TO DO
Where a line below includes the word "Import", copy that line.

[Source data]
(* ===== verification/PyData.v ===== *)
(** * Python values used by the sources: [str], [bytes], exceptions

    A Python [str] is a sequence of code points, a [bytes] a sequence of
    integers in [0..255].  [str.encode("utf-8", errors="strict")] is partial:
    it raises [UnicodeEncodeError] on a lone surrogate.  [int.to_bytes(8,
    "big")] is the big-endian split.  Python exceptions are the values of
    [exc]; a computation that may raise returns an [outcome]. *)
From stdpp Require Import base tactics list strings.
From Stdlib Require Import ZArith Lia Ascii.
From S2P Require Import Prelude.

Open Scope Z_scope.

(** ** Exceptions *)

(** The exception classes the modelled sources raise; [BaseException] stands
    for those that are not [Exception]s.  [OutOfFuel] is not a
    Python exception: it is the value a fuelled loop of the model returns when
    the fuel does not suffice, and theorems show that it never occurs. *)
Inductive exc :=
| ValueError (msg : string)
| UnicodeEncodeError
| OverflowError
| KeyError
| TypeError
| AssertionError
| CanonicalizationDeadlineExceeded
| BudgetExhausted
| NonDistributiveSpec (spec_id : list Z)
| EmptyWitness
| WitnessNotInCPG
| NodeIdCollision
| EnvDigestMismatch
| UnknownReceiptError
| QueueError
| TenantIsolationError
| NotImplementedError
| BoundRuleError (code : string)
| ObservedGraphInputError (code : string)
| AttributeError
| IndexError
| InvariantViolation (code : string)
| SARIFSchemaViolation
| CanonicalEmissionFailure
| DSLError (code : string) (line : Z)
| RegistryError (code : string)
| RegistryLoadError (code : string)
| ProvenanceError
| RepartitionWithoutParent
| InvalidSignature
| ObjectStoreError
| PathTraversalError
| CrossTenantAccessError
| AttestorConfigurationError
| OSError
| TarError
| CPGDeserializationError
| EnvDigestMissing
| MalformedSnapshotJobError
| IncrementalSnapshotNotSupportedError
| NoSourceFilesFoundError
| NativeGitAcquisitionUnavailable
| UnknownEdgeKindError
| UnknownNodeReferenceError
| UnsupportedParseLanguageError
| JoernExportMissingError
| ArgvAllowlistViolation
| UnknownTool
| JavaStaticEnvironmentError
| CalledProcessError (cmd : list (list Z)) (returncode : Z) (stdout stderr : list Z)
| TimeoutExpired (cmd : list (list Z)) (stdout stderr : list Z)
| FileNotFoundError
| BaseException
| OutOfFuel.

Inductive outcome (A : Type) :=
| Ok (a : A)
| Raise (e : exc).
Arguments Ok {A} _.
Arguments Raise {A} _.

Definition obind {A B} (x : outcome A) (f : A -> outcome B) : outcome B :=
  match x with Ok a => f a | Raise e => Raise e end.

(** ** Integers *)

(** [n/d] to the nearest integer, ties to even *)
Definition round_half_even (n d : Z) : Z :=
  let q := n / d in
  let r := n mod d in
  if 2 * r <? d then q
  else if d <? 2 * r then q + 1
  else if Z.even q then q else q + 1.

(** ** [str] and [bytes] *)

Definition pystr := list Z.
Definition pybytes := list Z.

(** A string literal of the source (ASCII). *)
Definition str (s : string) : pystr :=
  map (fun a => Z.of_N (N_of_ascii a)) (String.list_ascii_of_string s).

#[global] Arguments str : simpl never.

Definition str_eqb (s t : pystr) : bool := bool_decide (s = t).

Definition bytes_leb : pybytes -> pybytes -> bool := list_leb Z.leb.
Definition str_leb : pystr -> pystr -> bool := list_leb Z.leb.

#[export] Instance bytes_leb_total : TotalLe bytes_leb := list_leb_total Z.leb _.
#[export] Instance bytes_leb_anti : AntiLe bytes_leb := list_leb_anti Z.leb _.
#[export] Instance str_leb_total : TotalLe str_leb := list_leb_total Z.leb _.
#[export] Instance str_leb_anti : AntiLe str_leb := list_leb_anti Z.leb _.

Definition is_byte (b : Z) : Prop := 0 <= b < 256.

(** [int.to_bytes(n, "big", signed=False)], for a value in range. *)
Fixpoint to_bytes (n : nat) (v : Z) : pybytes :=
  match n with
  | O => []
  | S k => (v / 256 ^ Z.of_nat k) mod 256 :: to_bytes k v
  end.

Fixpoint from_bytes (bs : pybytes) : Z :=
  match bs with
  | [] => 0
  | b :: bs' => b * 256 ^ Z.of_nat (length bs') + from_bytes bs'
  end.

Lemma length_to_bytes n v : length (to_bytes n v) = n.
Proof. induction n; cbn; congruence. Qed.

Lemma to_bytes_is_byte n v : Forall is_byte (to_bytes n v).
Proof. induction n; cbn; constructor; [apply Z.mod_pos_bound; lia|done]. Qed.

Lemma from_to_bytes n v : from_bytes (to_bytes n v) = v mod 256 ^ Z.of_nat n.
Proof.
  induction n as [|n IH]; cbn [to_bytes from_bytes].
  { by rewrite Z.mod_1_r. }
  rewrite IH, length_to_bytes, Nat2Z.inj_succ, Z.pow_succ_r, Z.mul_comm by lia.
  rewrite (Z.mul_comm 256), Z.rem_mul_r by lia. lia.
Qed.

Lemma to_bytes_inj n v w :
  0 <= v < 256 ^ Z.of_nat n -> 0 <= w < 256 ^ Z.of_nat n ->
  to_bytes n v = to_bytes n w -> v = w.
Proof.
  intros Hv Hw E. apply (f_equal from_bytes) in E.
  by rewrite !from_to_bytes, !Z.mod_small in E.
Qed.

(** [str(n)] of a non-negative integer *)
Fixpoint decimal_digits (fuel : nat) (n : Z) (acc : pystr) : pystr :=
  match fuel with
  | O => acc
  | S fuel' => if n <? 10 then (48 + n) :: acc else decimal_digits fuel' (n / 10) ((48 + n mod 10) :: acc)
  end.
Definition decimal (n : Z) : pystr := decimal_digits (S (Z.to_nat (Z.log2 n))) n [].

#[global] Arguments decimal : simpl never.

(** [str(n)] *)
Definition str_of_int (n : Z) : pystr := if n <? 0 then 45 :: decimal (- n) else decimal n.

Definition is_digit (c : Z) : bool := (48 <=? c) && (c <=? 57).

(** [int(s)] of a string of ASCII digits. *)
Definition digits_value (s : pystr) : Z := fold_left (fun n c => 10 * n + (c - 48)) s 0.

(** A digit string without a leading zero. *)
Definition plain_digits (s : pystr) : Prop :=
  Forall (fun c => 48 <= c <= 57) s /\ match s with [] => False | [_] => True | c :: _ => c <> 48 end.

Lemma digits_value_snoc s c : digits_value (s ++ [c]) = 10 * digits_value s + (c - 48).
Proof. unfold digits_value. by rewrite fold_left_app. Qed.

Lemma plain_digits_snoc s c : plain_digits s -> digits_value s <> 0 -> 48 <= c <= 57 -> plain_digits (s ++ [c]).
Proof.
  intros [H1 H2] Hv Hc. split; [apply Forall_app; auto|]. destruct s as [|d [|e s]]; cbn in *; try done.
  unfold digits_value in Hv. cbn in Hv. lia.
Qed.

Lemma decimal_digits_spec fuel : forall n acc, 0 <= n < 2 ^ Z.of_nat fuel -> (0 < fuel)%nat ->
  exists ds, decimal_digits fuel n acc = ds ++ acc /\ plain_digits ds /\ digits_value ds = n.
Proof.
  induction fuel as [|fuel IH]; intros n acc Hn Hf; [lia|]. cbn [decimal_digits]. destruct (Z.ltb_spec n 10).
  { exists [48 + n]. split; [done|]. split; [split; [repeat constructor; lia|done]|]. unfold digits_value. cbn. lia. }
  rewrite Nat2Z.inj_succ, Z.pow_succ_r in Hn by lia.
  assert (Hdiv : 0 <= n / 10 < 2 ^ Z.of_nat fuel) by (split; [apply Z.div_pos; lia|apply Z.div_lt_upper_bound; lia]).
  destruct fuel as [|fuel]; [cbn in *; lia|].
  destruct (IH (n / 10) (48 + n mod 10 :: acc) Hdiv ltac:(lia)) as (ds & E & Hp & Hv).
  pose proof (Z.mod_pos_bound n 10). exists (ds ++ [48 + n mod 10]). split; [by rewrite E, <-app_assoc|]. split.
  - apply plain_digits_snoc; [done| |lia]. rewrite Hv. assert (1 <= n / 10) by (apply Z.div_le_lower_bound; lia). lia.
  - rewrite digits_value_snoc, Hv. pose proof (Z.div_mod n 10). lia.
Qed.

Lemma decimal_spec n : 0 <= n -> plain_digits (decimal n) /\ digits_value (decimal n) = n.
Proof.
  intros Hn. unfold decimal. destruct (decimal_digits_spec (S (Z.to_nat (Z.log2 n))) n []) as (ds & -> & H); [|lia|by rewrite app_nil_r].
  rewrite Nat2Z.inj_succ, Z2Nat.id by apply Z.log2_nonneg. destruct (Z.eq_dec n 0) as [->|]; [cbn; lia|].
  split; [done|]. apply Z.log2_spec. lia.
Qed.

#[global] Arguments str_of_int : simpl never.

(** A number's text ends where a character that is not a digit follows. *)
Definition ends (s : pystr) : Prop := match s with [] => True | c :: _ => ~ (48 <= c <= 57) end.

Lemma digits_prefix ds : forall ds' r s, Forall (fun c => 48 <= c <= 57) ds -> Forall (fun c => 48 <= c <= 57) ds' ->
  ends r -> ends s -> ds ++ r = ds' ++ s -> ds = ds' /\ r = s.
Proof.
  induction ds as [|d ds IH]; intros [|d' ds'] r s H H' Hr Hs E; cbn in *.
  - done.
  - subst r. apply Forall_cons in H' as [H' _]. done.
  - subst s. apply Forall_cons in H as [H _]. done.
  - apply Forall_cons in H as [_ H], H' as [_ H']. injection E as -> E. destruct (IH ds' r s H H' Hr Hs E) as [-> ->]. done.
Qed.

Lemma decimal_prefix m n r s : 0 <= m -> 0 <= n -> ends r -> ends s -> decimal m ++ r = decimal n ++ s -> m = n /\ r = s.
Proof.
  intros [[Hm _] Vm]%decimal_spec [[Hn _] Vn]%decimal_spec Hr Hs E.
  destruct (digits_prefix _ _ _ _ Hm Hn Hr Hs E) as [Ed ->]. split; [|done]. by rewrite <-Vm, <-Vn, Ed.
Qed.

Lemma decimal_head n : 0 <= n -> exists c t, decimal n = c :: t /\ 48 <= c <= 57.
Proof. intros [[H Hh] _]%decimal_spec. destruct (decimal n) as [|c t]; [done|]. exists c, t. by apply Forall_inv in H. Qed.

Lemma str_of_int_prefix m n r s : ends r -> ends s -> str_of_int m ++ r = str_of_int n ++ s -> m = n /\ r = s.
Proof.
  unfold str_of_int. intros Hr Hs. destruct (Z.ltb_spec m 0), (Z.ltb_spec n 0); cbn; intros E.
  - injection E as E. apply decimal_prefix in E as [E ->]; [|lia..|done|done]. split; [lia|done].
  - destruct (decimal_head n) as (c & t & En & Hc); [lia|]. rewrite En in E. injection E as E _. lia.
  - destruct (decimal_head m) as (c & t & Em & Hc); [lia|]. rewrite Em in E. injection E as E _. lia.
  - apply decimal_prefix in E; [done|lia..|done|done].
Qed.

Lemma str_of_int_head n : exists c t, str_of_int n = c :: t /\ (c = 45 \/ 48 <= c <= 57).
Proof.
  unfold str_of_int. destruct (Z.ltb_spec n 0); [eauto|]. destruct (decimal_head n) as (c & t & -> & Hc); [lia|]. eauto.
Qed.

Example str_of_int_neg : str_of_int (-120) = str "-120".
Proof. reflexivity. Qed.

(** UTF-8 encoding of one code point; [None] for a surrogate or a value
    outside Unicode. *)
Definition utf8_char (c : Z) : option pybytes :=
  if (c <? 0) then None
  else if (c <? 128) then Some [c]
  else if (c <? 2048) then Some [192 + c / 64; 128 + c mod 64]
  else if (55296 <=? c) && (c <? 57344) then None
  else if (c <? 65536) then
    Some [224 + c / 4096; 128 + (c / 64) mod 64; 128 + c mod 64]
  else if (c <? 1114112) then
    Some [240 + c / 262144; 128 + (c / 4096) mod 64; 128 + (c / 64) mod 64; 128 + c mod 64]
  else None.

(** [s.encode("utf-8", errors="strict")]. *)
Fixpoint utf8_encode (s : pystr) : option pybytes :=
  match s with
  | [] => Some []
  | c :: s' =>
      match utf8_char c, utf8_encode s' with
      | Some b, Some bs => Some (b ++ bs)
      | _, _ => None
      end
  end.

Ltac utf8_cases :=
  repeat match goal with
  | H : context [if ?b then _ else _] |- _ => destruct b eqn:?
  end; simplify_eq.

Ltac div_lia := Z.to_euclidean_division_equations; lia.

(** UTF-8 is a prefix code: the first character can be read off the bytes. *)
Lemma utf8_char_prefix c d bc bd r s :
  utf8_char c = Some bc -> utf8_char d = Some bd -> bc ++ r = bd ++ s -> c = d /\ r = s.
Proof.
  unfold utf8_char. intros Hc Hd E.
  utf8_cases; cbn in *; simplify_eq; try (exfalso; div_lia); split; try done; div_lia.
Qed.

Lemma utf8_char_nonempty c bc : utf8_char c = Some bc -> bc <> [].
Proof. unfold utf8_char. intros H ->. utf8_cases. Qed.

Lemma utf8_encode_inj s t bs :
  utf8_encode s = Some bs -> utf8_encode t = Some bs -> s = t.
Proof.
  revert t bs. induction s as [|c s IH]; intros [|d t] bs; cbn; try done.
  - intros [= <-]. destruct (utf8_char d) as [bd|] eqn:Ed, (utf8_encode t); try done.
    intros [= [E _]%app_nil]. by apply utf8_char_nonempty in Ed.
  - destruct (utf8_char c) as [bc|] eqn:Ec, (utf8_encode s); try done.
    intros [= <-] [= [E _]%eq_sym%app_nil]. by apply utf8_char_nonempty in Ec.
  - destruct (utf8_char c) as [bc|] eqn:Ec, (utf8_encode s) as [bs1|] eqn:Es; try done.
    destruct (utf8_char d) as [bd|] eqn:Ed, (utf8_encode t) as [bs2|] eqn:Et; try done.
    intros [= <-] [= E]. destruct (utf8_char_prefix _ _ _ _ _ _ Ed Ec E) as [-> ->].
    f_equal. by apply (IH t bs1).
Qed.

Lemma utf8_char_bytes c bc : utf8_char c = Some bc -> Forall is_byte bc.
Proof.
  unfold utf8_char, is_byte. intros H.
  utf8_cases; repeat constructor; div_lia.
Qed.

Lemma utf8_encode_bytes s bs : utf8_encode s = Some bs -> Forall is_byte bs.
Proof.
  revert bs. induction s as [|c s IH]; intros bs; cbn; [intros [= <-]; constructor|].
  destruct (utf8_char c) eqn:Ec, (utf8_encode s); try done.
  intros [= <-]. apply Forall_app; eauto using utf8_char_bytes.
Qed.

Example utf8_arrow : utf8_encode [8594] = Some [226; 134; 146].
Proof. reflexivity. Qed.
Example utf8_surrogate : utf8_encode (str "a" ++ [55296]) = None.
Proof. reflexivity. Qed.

FINAL ANSWER
From stdpp Require Import base tactics list strings.
From Stdlib Require Import ZArith Lia Ascii.
From S2P Require Import Prelude.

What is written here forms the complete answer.